But this year, 14 will be given new and powerful meaning at Polytechnique. The Order of the White Rose, the scholarship and sisterhood established to commemorate the 14 women who were murdered, will be expanded by 14 new recipients, up from just one.
On Sunday, 14 women will gather in Montreal to meet each other for the first time and perhaps spark life-long connections. The names of the 14 laureates will be unveiled at a ceremony on Monday before dignitaries, donors and family. Each of the 14 will receive $50,000 to study at the graduate level anywhere in the world. The 14 new members of the Order will carry the torch of the 14 women whose lives and potential were extinguished.
Polytechnique has always tried to learn from the dark events of Dec. 6, 1989 by making the future brighter, said Maud Cohen, the engineering school’s president.

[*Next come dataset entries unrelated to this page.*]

Lemma payment_succeeded_ends_at_range_witness :
  exists u',
    users (db (exec (reconcile Fixture.paid_far_future) Sample.world)) !! 0%nat
      = Some u' /\
    subscription_status u' = Some "active" /\
    subscription_ends_at u' = None.
Proof.
  apply (payment_succeeded_ends_at_range 1697000100
           (Sample.invoice "cus_A" (Some "u1") [mkLineItem 1697000000 8640000000001])
           (mkLineItem 1697000000 8640000000001) [] Sample.world 0%nat Sample.alice);
    [reflexivity | reflexivity | reflexivity | right; cbn; lia].
Defined.

Lemma unauthenticated_rejected_witness :
  Fixture.serve (Fixture.request "POST" "customer-portal" None) Sample.world =
    (Sample.world, Normal (mkResponse 401 (BodyError "Unauthorized"))) /\
  Fixture.serve (Fixture.request "GET" "subscription-status" (Some "Basic dTE6cHc="))
    Sample.world =
    (Sample.world, Normal (mkResponse 401 (BodyError "Unauthorized"))).
Proof.
  split.
  - apply (unauthenticated_rejected Sample.env
             (Sample.constructEvent Sample.completed) Sample.jwt_verify
             Sample.JSON_parse Sample.customers_create
             Sample.checkout_sessions_create Sample.billingPortal_sessions_create
             (Fixture.request "POST" "customer-portal" None) Sample.world);
      [right; left; apply fixture_request | vm_compute; reflexivity].
  - apply (unauthenticated_rejected Sample.env
             (Sample.constructEvent Sample.completed) Sample.jwt_verify
             Sample.JSON_parse Sample.customers_create
             Sample.checkout_sessions_create Sample.billingPortal_sessions_create
             (Fixture.request "GET" "subscription-status" (Some "Basic dTE6cHc="))
             Sample.world);
      [right; right; apply fixture_request | vm_compute; reflexivity].
Defined.

Lemma unknown_route_not_found_witness :
  Fixture.serve (Fixture.request "GET" "webhook" None) Sample.world =
    (Sample.world, Normal (mkResponse 404 (BodyError "Not found"))).
Proof.
  apply (unknown_route_not_found Sample.env
           (Sample.constructEvent Sample.completed) Sample.jwt_verify
           Sample.JSON_parse Sample.customers_create
           Sample.checkout_sessions_create Sample.billingPortal_sessions_create
           "webhook" "GET" (Fixture.request "GET" "webhook" None) Sample.world);
    [apply fixture_request | reflexivity | reflexivity].
Defined.

Lemma customer_portal_without_customer_witness :
  Fixture.serve (Fixture.request "POST" "customer-portal" (Some "Bearer u4"))
    Fixture.world =
    (Fixture.world, Normal (mkResponse 400 (BodyError "No subscription found"))).
Proof.
  apply (customer_portal_without_customer Sample.env
           (Sample.constructEvent Sample.completed) Sample.jwt_verify
           Sample.JSON_parse Sample.customers_create
           Sample.checkout_sessions_create Sample.billingPortal_sessions_create
           (Fixture.request "POST" "customer-portal" (Some "Bearer u4"))
           Fixture.world (mkClaims "u4") Fixture.dave);
    [apply fixture_request | vm_compute; reflexivity | reflexivity | reflexivity].
Defined.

Now it’s magnifying the promise of brilliant young women 14-fold.
“It’s true that all this is very symbolic, that year after year we’ll recognize 14 young women with these scholarships,” said Cohen. “The importance isn’t necessarily for them to bear the weight of representing the 14 women, the importance is for them to be able to achieve what they want to do in the profession of engineering. … It’s an opportunity for them to try things, to accomplish things, to push themselves further than they ever imagined.”
The idea started with a simple questions: What if there were 14?
It was initially posed by Franca Gucciardi, who was then CEO of the McCall MacBain Foundation, a charitable trust started by Canadian entrepreneurs John and Marcy McCall MacBain, who made the largest single charitable gift in Canada at the time, giving $200 million to McGill University to fund scholarships.
Once the seed was planted, it was up to Cohen and Polytechnique to grow it.
But ramping up from one to 14 recipients of the $50,000 bursaries was no easy feat. It required a major fundraising push as well as an overhaul of the usual programming, said Valérie Bélisle, Polytechnique’s vice-president of philanthropy and alumni relations.
“We’re at 14 for this year, but trust me, it’s been challenging,” she said. “It really came about by........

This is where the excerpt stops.